By: Vivian Nuñez
Too Damn Young founder Vivian Nuñez took time out of her busy schedule to serve as Lively’s Guest Editor this Mental Health Awareness Month. Here, she writes about how she stays on track on big grief days.
When you’re navigating grief, you realize that no matter how many losses or how many years since your person’s death, you are not immune to experiencing moments as firsts. I was 10 years old when my mom died – that was 16 years ago now – and on Easter Sunday this year I spiraled into tears because it was the first time that I noticed myself forgetting parts of our shared memories that to my disbelief weren’t as cemented in my mind as I thought they had been.
It’s been five years since I lost my grandmother, my second mom and the woman who raised me after my mom passed, and her absence is what I feel the heaviest on Mother’s Day. Because even though my mom died when I was so young, my grandmother shielded me from the all-consuming doubt that I now know comes from not having anyone to give a Mother’s Day card to.
Having 16 years under my belt does make me an expert though because the truth is that no two losses and no two days with the same loss are ever the same. What I lack in mastering grief, I’ve made up for by learning myself more and more.
My body and my mind have noticeable (to me now) reactions when death anniversaries or big holidays come around. My body feels more tired, sleepier, more likely to need pampering from me and others. My mind feels jumbled, overstimulated, and like it wishes there was a way to pause having to simultaneously relive days like January 10, 2003 (my mother’s death anniversary) every time any January 10th rolls around.
Instead of setting myself up for success on these days, I spent so many years doing the opposite. I would run myself ragged until exhaustion felt like a complete release. I would skip meals or not prioritize sleep and then ask myself why it took me so long to recover from hard days after the fact.
I convinced myself that because nothing would ever bring my loved ones back that nothing but that would ever make these days easier for me. Turns out, I was wrong. There’s lots you can do to cushion the weight of these days so that they don’t annihilate you.
I’m the first to know that sleep as a command is never easily followed. I can lay in bed for hours with ruminating thoughts if I let myself. It’s okay to turn to calming tricks to help you prioritize sleep before, during, and after hard days. I’ve learned it’s about consistency and minimizing factors that could distract. Set your phone far away, take a Vital Proteins Sleep Collagen Shot, put on your softest PJs, dabble lavender on the inside of your wrists, listen to calming music — do whatever you would do if you needed to put yourself down for a necessary nap and do it again and again until you’ve found the tricks that will help your body rest.
And then make your meals incredibly easy to decide on.

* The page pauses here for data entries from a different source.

(* ===== verification/Echo.v ===== *)
(** * Echo: the service of the echo example ([example/echo/rpc])

    A program written with the library from end to end: the server registers the service
    with its interceptors, the client calls it through a gateway. *)

From S2P Require Import Prelude External Entry PathLib Samples Balancer Resolver StateTable Messages Registry Gateway Request Client Metrics Rpc Trace.

Local Open Scope go_scope.
Local Open Scope Z_scope.
Local Open Scope list_scope.

(** ** Messages ([echo/service.proto], [cluster/services.proto]) and the generated table *)

Record Msg := { msg_Content : string }.
Definition ReplyCode_MSG : Z := 1.
Definition Services_ECHO : Z := 2.
Definition Echo_MethodReplyCodes : gmap string Z := {["/echo.Echo/Send"%string := ReplyCode_MSG]}.
Definition Echo_ServiceName : string := "echo.Echo".

(** ** The server *)

(** The options of [newGRPCServer]; [balancer] and [weight] are flags. *)
Definition echo_options (balancer : string) (weight : Z) : list Rpc.Option :=
  let options := [WithPublic; WithBalancer balancer] in
  if 0 <? weight then options ++ [WithWeight weight] else options.

Definition newGRPCServer (listen balancer : string) (weight : Z) : outcome (result GRPCServer) :=
  let gs := NewGRPCServer listen in
  let! (err, gs) := RegisterService gs Services_ECHO Echo_ServiceName (echo_options balancer weight) in
  Ret (match err with
       | Some err => Err (Errorf "register service, %w" [] (Some err))
       | None => Ok gs
       end).

Definition Send (msg : Msg) : result Msg := Ok msg.

(** The handler behind [ChainUnaryInterceptor], of which the first interceptor is the
    outermost: what it yields, and what is logged. *)
Definition echo_handler `{ProtoMessage Msg} (l : Logger) (md : incoming) (method : string) (duration : Z)
    (msg : Msg) : result (response Msg) * list line :=
  LogUnary l md method duration (fun _ => PackReply [Echo_MethodReplyCodes] method (fun _ => Send msg)).

(** ** Lemmas *)

(** The service as a node describes it, if its flags are valid. *)
Lemma newGRPCServer_desc listen balancer weight gs desc :
  newGRPCServer listen balancer weight = Ret (Ok gs) -> gs_services gs !! Services_ECHO = Some desc ->
  Path desc = "/echo.Echo"%string /\ Public desc = true /\ Stateful desc = false /\
  Balancer_policy desc = balancer.
Proof.
  unfold newGRPCServer, echo_options. intros ([err gs'] & Hr & Hg)%outcome_bind_Ret Hd.
  injection Hg as Hg. destruct err; [done|]. injection Hg as ->. unfold RegisterService in Hr.
  destruct (Desc_Validate _); [|done]. cbn [gs_services NewGRPCServer] in Hr. rewrite lookup_empty in Hr. case_bool_decide; [done|]. injection Hr as <-.
  cbn [gs_services] in Hd. destruct (0 <? weight); cbn in Hd;
    rewrite lookup_insert_eq in Hd; injection Hd as <-; by split_and!.
Qed.

(** The request a client sends, apart from what options add. *)
Lemma send_request `{PQ : !ProtoMessage Request} seq code method input opts write seq' req :
  Client.send seq code method input opts write = (seq', Some req, None) ->
  Req_ServiceCode req = code /\ Req_Method req = method /\ input = Ok (Req_Data req).
Proof.
  unfold Client.send. destruct input as [data|]; [|done]. set (r0 := {| Req_Id := _ |}).
  assert (forall r, let r' := foldl apply_call_option r opts in
    Req_ServiceCode r' = Req_ServiceCode r /\ Req_Method r' = Req_Method r /\ Req_Data r' = Req_Data r) as Hopts.
  { induction opts as [|o opts IH]; intros r; [done|]. destruct (IH (apply_call_option r o)) as (H1 & H2 & H3).
    cbn [foldl]. rewrite H1, H2, H3. by destruct o. }
  destruct (Hopts r0) as (H1 & H2 & H3). destruct (proto_Marshal _); [|done].
  intros [= _ <- _]. by rewrite H1, H2, H3.
Qed.

(** Unknown fields survive: data of a message that was read as an [Empty], where all its
    fields are unknown, is written as data of the same message, whatever the order and the
    encoding of the fields; and a message without fields has no data. *)
Class UnknownKept `{ProtoMessage Empty} `{ProtoMessage Msg} := {
  unknown_kept : forall (msg : Msg) b e, proto_Marshal msg = Ok b -> proto_Unmarshal b = Ok e ->
    exists b', proto_Marshal (A := Empty) e = Ok b' /\ proto_Unmarshal b' = Ok msg;
  empty_marshal : proto_Marshal emptyMessage = Ok [];
}.

Lemma newEmptyMessage_kept `{UnknownKept} `{!ProtoLaws Msg} (msg : Msg) b e :
  proto_Marshal msg = Ok b -> newEmptyMessage b = Ok e ->
  exists b', proto_Marshal e = Ok b' /\ proto_Unmarshal b' = Ok msg.
Proof.
  intros Hm. destruct b; simpl; [intros [= <-]|by apply unknown_kept].
  exists []. split; [apply empty_marshal|by apply proto_roundtrip].
Qed.

(** What the handler yields for a message. *)
Lemma echo_handler_packs `{PM : !ProtoMessage Msg} l md duration msg data :
  proto_Marshal msg = Ok data ->
  fst (echo_handler l md "/echo.Echo/Send" duration msg) =
    Ok (Packed {| Rep_RequestId := 0; Rep_ServiceCode := 0; Rep_Code := ReplyCode_MSG; Rep_Data := data |}).
Proof.
  intros Hm. unfold echo_handler, LogUnary, PackReply, Send. cbn [fst].
  change (assign [Echo_MethodReplyCodes] !! "/echo.Echo/Send"%string) with (Some ReplyCode_MSG).
  unfold NewReply. by rewrite Hm.
Qed.

(** ** The claims *)
Section Claims.
Context `{L : ULIDLaws} `{R : MapRange} `{N : Net} `{X : XXHash} `{G : GRPCDial} `{SI : SessionIface}.
Context `{PE : !ProtoMessage Empty} `{PM : !ProtoMessage Msg} `{PML : !ProtoLaws Msg} `{UK : !UnknownKept}.
Context `{PR : !ProtoMessage RPCError} `{UP : Upstream} `{PQ : !ProtoMessage Request}.
(** What the server of a node logs to. *)
Variable logger : Logger.

(** A call of gRPC may fail, but one that succeeds was handled: the handler was given the
    message that was sent, with some metadata, and took some time, and the call yields the
    reply of the handler. *)
Hypothesis grpc_call : forall c data reply,
  call_method c = "/echo.Echo/Send"%string -> proto_Marshal (call_input c) = Ok data ->
  conn_Invoke c = Ok reply ->
  exists (msg : Msg) md duration, proto_Unmarshal data = Ok msg /\
    fst (echo_handler logger md (call_method c) duration msg) = Ok (Packed reply).

(** C10. What is sent to the echo service comes back if the call of gRPC succeeds: if a
    client sends a message to the service, a gateway that knows the service from its node
    finds a node for the request, and the call to it does not fail, then the gateway handles
    the request by sending one reply to the session, and the client's call, if it waits when
    the reply arrives, returns without error and with the message that was sent, whatever
    the flags of the node, the options of the call, and the load balancing. *)
Theorem echo_comes_back listen balancer weight gs desc gw s req env c gw1 out
    seq (msg : Msg) opts write seq' ls st i :
  newGRPCServer listen balancer weight = Ret (Ok gs) -> gs_services gs !! Services_ECHO = Some desc ->
  GetGRPCDesc (gw_registry gw) Services_ECHO = Some desc ->
  Client.send seq Services_ECHO "Send" (proto_Marshal msg) opts write = (seq', Some req, None) ->
  Req_NoReply req = false -> prepare gw s req env = Ret (Ok c, gw1) ->
  conn_Invoke c = Ok out ->
  (forall reply, session_Send (heap gw s) reply = None) ->
  calls_in ls < 2 ^ 32 -> crun cstart ls = Some st -> Client.recv_loop st = AtStream ->
  calls st !! i = Some {| c_req := req; c_phase := Waiting; c_chan := [] |} ->
  exists reply gw2 st' d,
    handleRequest gw s req env = Ret gw2 /\ heap gw2 s = sent reply (heap gw s) /\
    (forall s', s' <> s -> heap gw2 s' = heap gw s') /\
    crun st [CReceive reply; CPush; CTake i] = Some st' /\
    calls st' !! i = Some d /\ c_phase d = Leaving (Got reply) /\
    reply_return reply = RNil (Some msg).
Proof.
  intros Hgs Hdesc Hreg Hsend Hno Hp Hout Hopen Hlt Hrun Hat Hi.
  destruct (send_request _ _ _ _ _ _ _ _ Hsend) as (Hcode & Hmeth & Hdata).
  destruct (newGRPCServer_desc _ _ _ _ _ Hgs Hdesc) as (Hpath & _).
  destruct (prepare_call _ _ _ _ _ _ Hp) as (desc' & Hd' & Hm & Hin).
  rewrite Hcode, Hreg in Hd'. injection Hd' as <-.
  rewrite Hpath, Hmeth in Hm. change (call_method c = "/echo.Echo/Send"%string) in Hm.
  destruct (newEmptyMessage_kept msg (Req_Data req) _ Hdata Hin) as (data & Hsent & Hread).
  destruct (grpc_call c data out Hm Hsent Hout) as (msg' & md & duration & Hmsg & Hh).
  assert (msg' = msg) as -> by congruence. rewrite Hm, (echo_handler_packs _ _ _ _ _ Hdata) in Hh.
  injection Hh as <-. set (out := {| Rep_RequestId := _ |}) in *.
  set (reply := SetServiceCode (SetRequestId out (Req_Id req)) (Req_ServiceCode req)).
  destruct (waiting_takes ls st i req reply Hlt Hrun Hat Hi eq_refl) as (st' & d & Hst' & Hd & Hph).
  exists reply, (sendReply gw1 s reply), st', d.
  assert (heap gw1 = heap gw) as Eh by (by eapply prepare_heap).
  split; [unfold handleRequest; by rewrite Hp; cbn [outcome_bind]; rewrite Hout, Hno|].
  split; [rewrite sendReply_heap, decide_True by done; unfold try_send; by rewrite Eh, Hopen|].
  split; [intros s' Hne; rewrite sendReply_heap, decide_False by done; by rewrite Eh|].
  split; [done|]. split; [done|]. split; [done|].
  unfold reply_return. cbn [reply SetServiceCode SetRequestId Rep_ServiceCode]. rewrite Hcode. simpl.
  by rewrite (proto_roundtrip msg (Req_Data req)).
Qed.
End Claims.

(** ** Witness *)

#[local] Instance text_Msg : ProtoMessage Msg := {|
  proto_Marshal m := Ok (String.list_byte_of_string (msg_Content m));
  proto_Unmarshal b := Ok {| msg_Content := String.string_of_list_byte b |};
|}.
#[local] Instance text_MsgLaws : ProtoLaws Msg.
Proof. split. intros [t] b [= <-]. cbn. by rewrite String.string_of_list_byte_of_string. Qed.
#[local] Instance sample_UnknownKept : UnknownKept.
Proof.
  split; [|done]. intros msg b e Hm [= <-]. exists b. split; [done|]. by apply proto_roundtrip.
Qed.
#[local] Instance plain_Request : ProtoMessage Request := {|
  proto_Marshal _ := Ok []; proto_Unmarshal _ := Err (EForeign "proto") |}.

(** Every node runs the echo server. *)
#[local] Instance echo_Upstream : Upstream := {|
  conn_Invoke c :=
    match proto_Marshal (call_input c) with
    | Ok data =>
        match proto_Unmarshal data with
        | Ok msg => match fst (echo_handler nullLogger (Some (call_md c)) (call_method c) 5 msg) with
                    | Ok (Packed reply) => Ok reply
                    | Ok (Unpacked _) => Err (EForeign "reply")
                    | Err err => Err err
                    end
        | Err err => Err err
        end
    | Err err => Err err
    end |}.

Definition echo_server : GRPCServer :=
  match newGRPCServer "10.0.0.1:9001" BalancerRandom 0 with Ret (Ok gs) => gs | _ => NewGRPCServer "" end.
Definition echo_desc : GRPCServiceDesc := described Services_ECHO Echo_ServiceName (echo_options BalancerRandom 0).
Definition echo_node : NodeEntry :=
  CompleteNodeEntry echo_server (sample_node 1 NodeOK "" []).
Definition echo_gateway : Gateway :=
  sample_gateway (set_resolver (initial "") (outcome_get newGRPCResolver (Update builtin newGRPCResolver echo_node))).

Definition hello : Msg := {| msg_Content := "hello world!" |}.
Definition call_hello : client_label :=
  CCall Services_ECHO "Send" (proto_Marshal hello) [Client.WithStream "test:echo"] (fun _ _ => None).
Definition hello_request : Request :=
  default (sample_request 0 "") (Client.send 0 Services_ECHO "Send" (proto_Marshal hello)
    [Client.WithStream "test:echo"] (fun _ _ => None)).1.2.
Definition hello_client : CState := default cstart (crun cstart [call_hello; CStore 0]).

Lemma sample_grpc_call c data reply :
  call_method c = "/echo.Echo/Send"%string -> proto_Marshal (call_input c) = Ok data -> conn_Invoke c = Ok reply ->
  exists (msg : Msg) md duration, proto_Unmarshal data = Ok msg /\
    fst (echo_handler nullLogger md (call_method c) duration msg) = Ok (Packed reply).
Proof.
  intros _ Hd. unfold conn_Invoke, echo_Upstream. rewrite Hd.
  destruct (proto_Unmarshal data) as [msg|] eqn:Hu; [|done].
  destruct (fst (echo_handler _ _ _ _ _)) as [[r|r]|] eqn:Hh; try done. intros [= ->].
  by exists msg, (Some (call_md c)), 5.
Qed.

(** Runs of [prepare] whose call does not fail. *)
Definition is_called (o : outcome (result Request.call * Gateway)) : bool :=
  match o with
  | Ret (Ok c, _) => match conn_Invoke c with Ok _ => true | Err _ => false end
  | _ => false
  end.
Lemma is_called_Ret o : is_called o = true -> exists c gw out, o = Ret (Ok c, gw) /\ conn_Invoke c = Ok out.
Proof.
  destruct o as [[[c|] gw]| |]; try done. unfold is_called. destruct (conn_Invoke c) as [out|] eqn:E; [|done].
  intros _. by exists c, gw, out.
Qed.

Lemma echo_comes_back_witness :
  exists reply st', crun hello_client [CReceive reply; CPush; CTake 0] = Some st' /\
    reply_return reply = RNil (Some hello).
Proof.
  destruct (is_called_Ret (prepare echo_gateway 0 hello_request sample_env)) as (c & gw1 & out & Hp & Hout);
    [vm_compute; reflexivity|].
  destruct (echo_comes_back nullLogger sample_grpc_call) with (listen := "10.0.0.1:9001"%string) (balancer := BalancerRandom)
    (weight := 0) (gs := echo_server) (desc := echo_desc) (gw := echo_gateway) (s := 0%nat) (req := hello_request)
    (env := sample_env) (c := c) (gw1 := gw1) (out := out) (seq := 0) (msg := hello)
    (opts := [Client.WithStream "test:echo"]) (write := fun (_ : Z) (_ : bytes) => @None gerror) (seq' := 1)
    (ls := [call_hello; CStore 0]) (st := hello_client) (i := 0%nat)
    as (reply & gw2 & st' & d & _ & _ & _ & Hrun & _ & _ & Hret).
  - vm_compute. reflexivity.
  - vm_compute. reflexivity.
  - vm_compute. reflexivity.
  - vm_compute. reflexivity.
  - reflexivity.
  - exact Hp.
  - exact Hout.
  - intros reply. reflexivity.
  - reflexivity.
  - vm_compute. reflexivity.
  - vm_compute. reflexivity.
  - vm_compute. reflexivity.
  - exists reply, st'. split; [exact Hrun|exact Hret].
Defined.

For a few days, maybe even eat the same things. I’ve found that when I’m the most emotional, I pour emotion into any decision-making that needs to happen. Around Mother’s Day, deciding what I should have for lunch seems like the most energy-consuming decision I could be making in my entire life and ends up making me feel defeated when I’ve landed on the same thing I had for lunch the day before. Instead of putting pressure on yourself on these days, decide at the top of the week what food you’ll be having, who will be in charge of bringing it to you, and when you will be having it. It seems small, but it helps free up so much brain space on hard days.
Don’t exercise if you already feel depleted, but don’t sabotage yourself if you know that yoga will actually help but you’re committed to embracing only things that will justify your sadness. I’ve been in that spiral before where I feel like it’s my duty to be sad on grief days, when in reality, my only responsibility is to myself on those days. Don’t feel guilty about listening to your gut on what will help bring you peace.
Instagram has been such a safe haven for me on big grief days. I’ll turn to my community of people who know what it’s like to live without someone they love, and they just “get” the things that I have such a hard time putting into words. I also turn to the hugs and comfort from my core group of people offline. Don’t be afraid to text your friends or ask your partner for some extra TLC — no one is psychic, and most people err on the side of not wanting to bring up hard days because they feel like they’ll be reminding you of sad things. If you acknowledge that you’re already trying to make it through the day, it can give someone the permission they may need to find ways to be there for you.
Grief days don’t come with a user’s manual. You learn as you go, and the reality is that you only have one death anniversary, one Mother’s Day, one holiday season every year to practice techniques that would help you get through. It’s not much time to practice and perfect, but it is enough time to learn that the key isn’t mastery, it’s learning to lead with kindness and learning to trust yourself and what you know your body and mind will need during those days. We’re all trying our best and that’s more than enough.